Agriculture is one of the locomotive driving sectors of the economy of Burkina Faso as it provides 90% of employment and 80% of export earnings [1]. Agriculture contributed 33% on average to the country’s gross domestic product (GDP) from 1995 to 2015 [2]. Furthermore, it is a source of income for many disadvantaged people [3] and contributes substantially to food security. In Burkina Faso, many crops including fruits and vegetables are of socioeconomic importance, especially in market gardening. Okra is mainly grown for its fruits and used as a vegetable for the preparation of sauces and many foods. Its fruits and leaves contain calcium, iron, proteins, and vitamins [4, 5], which are dietary supplements necessary for the basic diet, constituted mainly of starch [6]. In view of its nutritional composition, okra could play a key role in the fight against malnutrition [7].

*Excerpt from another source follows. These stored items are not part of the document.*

Lemma name_pat_not_dq (c : ascii) : name_pat c = true -> not_dq c = true.
Proof. destruct c as [[] [] [] [] [] [] [] []]; vm_compute; auto. Qed.

Lemma count_dq_free (s : string) :
  all_chars not_dq s = true -> count_char (Py.chr 34) s = 0.
Proof. now apply count_char_all. Qed.

Lemma row_tail_quotes (r : Row) (rest : string) :
  count_char (Py.chr 34) (row_tail 0 r ++ rest)
  = 3 + count_char (Py.chr 34) (anchor r) + count_char (Py.chr 34) (ident r)
    + count_char (Py.chr 34) (label r) + count_char (Py.chr 34) rest.
Proof.
  unfold row_tail, row_sep. cbn [Z.eqb].
  rewrite !count_char_append.
  change (count_char (Py.chr 34) Py.dq) with 1.
  change (count_char (Py.chr 34) " name=") with 0.
  change (count_char (Py.chr 34) ">") with 0.
  change (count_char (Py.chr 34) "</a></td>") with 0.
  change (count_char (Py.chr 34) "<td>") with 0.
  change (count_char (Py.chr 34) "</td>") with 0.
  change (count_char (Py.chr 34) EmptyString) with 0.
  lia.
Qed.

Lemma findall_from_match_at (p : list Re.item) (s rest : string) marks :
  s <> EmptyString ->
  Re.exec p (s ++ rest) = Some (marks, rest) ->
  Re.findall_from p (s ++ rest) 0 = Re.groups2 marks :: Re.findall_from p rest 0.
Proof.
  intros Hs He. destruct s as [|c m]; [congruence |].
  now apply findall_from_match.
Qed.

However, the obvious importance of okra does not prevent its culture from being neglected in Burkina Faso. Indeed, it is specifically grown by women who generally do not have access to large areas of arable lands. In fact a study has shown that 97% of okra producers found in west central Burkina Faso were women [8]. Besides, its culture during the dry season (that lasts 8 to 9 months in Burkina Faso) is facing problem of water scarcity. Water is an important factor in agriculture, and its presence is one of the main essential conditions for seeds germination since it allows rehydration of dehydrated tissues leading to germination [9]. In addition, it is the driving force for multiplication and elongation of cells, which contribute to the growth of the embryo of the seed. Thus, for vegetable production in the dry season, various sources of water are involved including the traditional wells [1], which are also used for drinking water. It is therefore necessary to find alternative sources to support okra cultivation in the dry season. However, the ionic composition of the irrigation water could influence germination [7] which is considered as all the processes that go from the beginning of the rehydration of the seed to the emergence [10]. Since germination is a key step in agricultural production, several sources of water available in the dry season will be tested to assess their impact on okra germination parameters.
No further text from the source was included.